I have conducted many Cecilia performances over the years in which John played a central role: a great deal of Handel, of course, and Bach, but also Haydn, Mozart, Beethoven, and from later times Fauré and Britten and some fine composers of right now. John Grimes was not only a frequent performer with Cecilia, but also a valued contributor to its management team as a member of the Board of Directors during his final years. Speaking personally, the relationship between John Grimes and me grew from a formal, professional one into, in the last decade or so, one of great personal friendship and mutual respect. We had great conversations about everything. He liked my cooking. I liked the wines he brought as accompaniments. His circle of friendships was wide, professional connections maybe even wider. Stories of his kindnesses and support are legend, markers of the respect and affection this most remarkable man and musician so fully earned. He is missed.

—Donald Teeters, Conductor Emeritus

Timpani photo: courtesy of Flickr user, vxla

GALA 2013: PASSING THE BATON

BY ELIZABETH RIELY

above: The Cyprian Consort (photo courtesy of the Cyprian Consort)

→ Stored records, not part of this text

(** Told to bring an application up, the driver finds it running, or creates it. *)
Lemma driver_up n app :
  triple [Some (app_named n)] (fun w => keeps l (Some (app_named n)) w0 w)
    (driven (argocd.CreateOrUpdateHelmApplication yaml_Marshal (identifier l (app_named n)) app))
    (progress [(n, true)] w0).
Proof.
  set (name := app_named n). destruct (generate_total (identifier l name) app) as [required Hg].
  pose proof (generate_labels _ _ _ _ Hg) as Hlab. pose proof (generate_alive _ _ _ Hg) as Halive.
  unfold argocd.CreateOrUpdateHelmApplication. rewrite Hg. cbn.
  apply (triple_list name). intros w Hi Hv.
  destruct (view_cases name w0 Hinv) as [H0v|[a H0v]]; rewrite H0v; cbn.
  - apply (triple_write name _ _ _ (fun x w => exists b, x = (b, None) /\ view l name w = [b] /\
      metav1.DeletionTimestamp (argoprojv1.ObjectMeta b) = None /\ argoprojv1.Sync (argoprojv1.Status b) = None)).
    + intros w1 Hi1 Hv1. split.
      * destruct (created_free required (applications (server w1))) as [suffix Hfree]. eexists _, _, suffix. eauto.
      * intros w2 x Ho (suffix & Hfree & Hw2 & ->).
        destruct (own_created l Hl name w1 w2 (created required suffix) Hi1 Hv1 Ho) as [Hown Hv2]; [by rewrite Hw2|done| |].
        -- unfold argoprojv1.app_Labels in *. simpl. rewrite Hlab. apply selects_refl.
        -- split; [done|]. by exists (created required suffix).
    + intros w1 w2 Hw1 Hk. by eapply keeps_view.
    + intros x. apply triple_pure. intros w1 _ (b & -> & Hb & Hd & Hs). cbn. unfold argocd.readiness. rewrite Hs. cbn.
      eapply triple_consequence; [apply (triple_done n true _ (fun w => view l name w = [b]))|by intros s _ ->|done].
      * intros w2 w3 Hw2 Hk. by eapply keeps_view.
      * intros w2 _ Hw2. unfold present. rewrite view_settle. fold name. rewrite Hw2. destruct (finished_alive b Hd) as [c Hc]. csimpl. by rewrite Hc.
      * right. split; [|done]. unfold present. fold name. by rewrite H0v.
  - apply (triple_write name _ _ _ (fun x w => x = (argocd.replaceSpec required a, None) /\ view l name w = [argocd.replaceSpec required a])).
    + intros w1 Hi1 Hv1. apply patch_write; [done..|by rewrite replaceSpec_name|].
      rewrite replaceSpec_labels, Hlab. apply selects_refl.
    + intros w1 w2 Hw1 Hk. by eapply keeps_view.
    + intros x. apply triple_pure. intros w1 _ [-> Hb]. cbn.
      eapply triple_consequence; [apply (ready_done n app _ (fun w => view l name w = [argocd.replaceSpec required a]) a)|by intros s _ ->|done];
        try done.
      * by destruct (finished_fixed a (calm_finished _ _ H0v)) as (Hd & _).
      * intros w2 w3 Hw2 Hk. by eapply keeps_view.
Qed.

(** Told to tear one down, it finds none, or has it deleted. *)
Lemma driver_down n :
  triple [Some (app_named n)] (fun w => keeps l (Some (app_named n)) w0 w)
    (driven (argocd.DeleteHelmApplication (identifier l (app_named n)) false)) (progress [(n, false)] w0).
Proof.
  set (name := app_named n). unfold argocd.DeleteHelmApplication. cbn.
  apply (triple_list name). intros w Hi Hv.
  destruct (view_cases name w0 Hinv) as [H0v|[a H0v]]; rewrite H0v; cbn.
  - apply triple_done.
    + intros w2 w3 Hw2 Hk. by eapply keeps_view.
    + intros w2 _ Hw2. unfold present. rewrite view_settle. fold name. by rewrite Hw2.
    + left. split; [|done]. unfold present. fold name. by rewrite H0v.
  - destruct (finished_fixed a (calm_finished _ _ H0v)) as (Hd & _). rewrite Hd. cbn.
    apply (triple_write name _ _ _ (fun x w => x = (argocd.finalize a, None) /\ view l name w = [argocd.finalize a])).
    + intros w1 Hi1 Hv1. destruct (view_split l name w1 a Hv1) as [Ha _]. by apply patch_write.
    + intros w1 w2 Hw1 Hk. by eapply keeps_view.
    + intros x. apply triple_pure. intros w1 _ [-> Hb]. cbn.
      eapply triple_consequence; [apply (triple_write name _ _ (fun w => view l name w = [argocd.finalize a])
        (fun x w => x = None /\ exists c, view l name w = [c] /\ metav1.DeletionTimestamp (argoprojv1.ObjectMeta c) <> None))|
        by intros s _ ->|done].
      * intros w2 Hi2 Hw2. by apply delete_write with (b := argocd.finalize a).
      * intros w2 w3 Hw2 Hk. by eapply keeps_view.
      * intros y. apply triple_pure. intros w2 _ (-> & c & Hc & Hdel). cbn.
        eapply triple_consequence; [apply (triple_done n false _ (fun w => view l name w = [c]))|by intros s _ ->|done].
        -- intros w3 w4 Hw3 Hk. by eapply keeps_view.
        -- intros w3 _ Hw3. unfold present. rewrite view_settle. fold name. rewrite Hw3. cbn. unfold finished.
           destruct (metav1.DeletionTimestamp (argoprojv1.ObjectMeta c)); [done|by destruct Hdel].
        -- right. split; [|done]. unfold present. fold name. by rewrite H0v.
Qed.

End driver.

(** ** Leaves *)

Section leaves.
Context `{Semver} {V Cl O : Type} {F : Type -> Type} `{ManagableResource O} `{MapOrder}.
Context (catalogue : string -> forall X, appE V X -> X -> Prop) (other : forall X, F X -> X -> Prop).
Context (yaml_Marshal : V -> result string) (Hyaml : forall v, exists text, yaml_Marshal v = Ok text).
Context (l : gmap string string) (Hl : l !! constants.ApplicationLabel = None) (app_named : string -> string).

Abbreviation triple := (Ownership.triple (provision_step (O := O) catalogue other) (inv l) (keeps l)).
Abbreviation met := (fun n => present l (app_named n)).
Abbreviation interpreted name m := (lift (interp (fun X => app_handler (F := F) yaml_Marshal name) m)).

(** The call is answered, and only like this. *)
Definition serves (n : string) {X} (e : appE V X) (R : X -> Prop) : Prop :=
  (exists x, catalogue n X e x) /\ forall x, catalogue n X e x -> R x.

(** The getter of a leaf names an application it has the version of, and its
    generator and its hooks work. *)
Record supplied (n : string) (p : application.Provisioner) : Prop := {
  supplied_application : serves n GetApplication (fun x => exists a version v,
    x = Ok (a, version) /\ application_name a = app_named n /\ unikornv1.GetVersion a version = Ok v /\ unikornv1.Repo v <> None);
  supplied_release : application.implements p application.isReleaseNamer = true -> serves n GetReleaseName (fun _ => True);
  supplied_parameters version : application.implements p application.isParamterizer = true ->
    serves n (GetParameters version) (fun x => exists m, x = Ok m);
  supplied_values version : application.implements p application.isValuesGenerator = true ->
    serves n (GetValues version) (fun x => exists v, x = Ok v);
  supplied_metadata version : application.implements p application.isNamespaceLabeler = true ->
    serves n (GetNamespaceMetadata version) (fun x => exists m, x = Ok m);
  supplied_fields version : application.implements p application.isCustomizer = true ->
    serves n (Customize version) (fun x => exists fields, x = Ok fields);
  supplied_post : application.implements p application.isPostProvisionHook = true -> serves n PostProvision (fun x => x = None);
  supplied_pre : application.implements p application.isPreDeprovisionHook = true -> serves n PreDeprovision (fun x => x = None);
}.

(** Not a call of the driver. *)
Definition asking {X} (e : appE V X) : bool :=
  match e with DriverCreateOrUpdate _ _ | DriverDelete _ _ => false | _ => true end.

(** A program that asks the getter and the generator only, and what it makes of
    their answers. *)
Fixpoint asks (n : string) {A} (m : prog (appE V) A) (R : A -> Prop) : Prop :=
  match m with
  | Ret a => R a
  | Call e k => asking e = true /\ (exists x, catalogue n _ e x) /\ forall x, catalogue n _ e x -> asks n (k x) R
  end.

The Boston Cecilia has given a gala every other year in recent memory. This festive occasion, besides being a lot of fun, serves several other important purposes. First of all, the chorus members show that their ability to work together to make beautiful music carries across to organize a fabulous party. Our camaraderie grows stronger. We have learned that the cantando style—spinning our own lines as we sing together in harmony—has application beyond music.

Before the gala, we have been inviting friends and family who have enjoyed our concerts to join us in the merriment of the evening. We have been rustling up an assortment of auction prizes to suit a variety of tastes and pocketbooks.

During the gala, while enjoying sumptuous hors d’oeuvres and dessert pastries along with fine wines, we are hoping to entice our guests and each other to bid on the auction prizes. We hope they will get caught up in the drama of the moment to provide added theatre for us all. Presto giocoso!

We all know that the further purpose of the gala is to raise money to support our music-making, as concert ticket prices cover only about a third of our costs. The gala is essential to Cecilia’s future, and what better way to help than by everyone having a marvelous time. To this end, sponsorship tables for October 19th are available at the Oscar ($5,000), Tony ($2,000), and Emmy ($1,000) levels.  Cameo Individual Tickets ($85) are also available and can be purchased online from our website by going to the Gala page, and clicking on this button when you arrive there:

In 2013 our Opening Night gala opens the curtain on a new season as well as a new era. Donald Teeters, Cecilia’s Music Director since 1968 until 2012 and now Conductor Emeritus, will be passing the baton to Nicholas White, literally and figuratively.

As the scenario of the evening unfolds with silent and live auctions, the Cyprian Consort will be our musical entertainment. Our own Jessica Cooper and Thea Lobo, with lute and gamba, will be amusing us with Elizabethan songs. Among them are several from the racier side of the repertoire, tempo amabile leading to amoroso.

Not to be outdone, Miss Piggy, the porcelain pig which Donald Teeters created several years ago, is planning to appear—although she is making porcine remarks sotto voce about this being her last. We hope that at the end of the gala Miss Piggy will lead the curtain calls to a prolonged ovation and cries of brava! brava!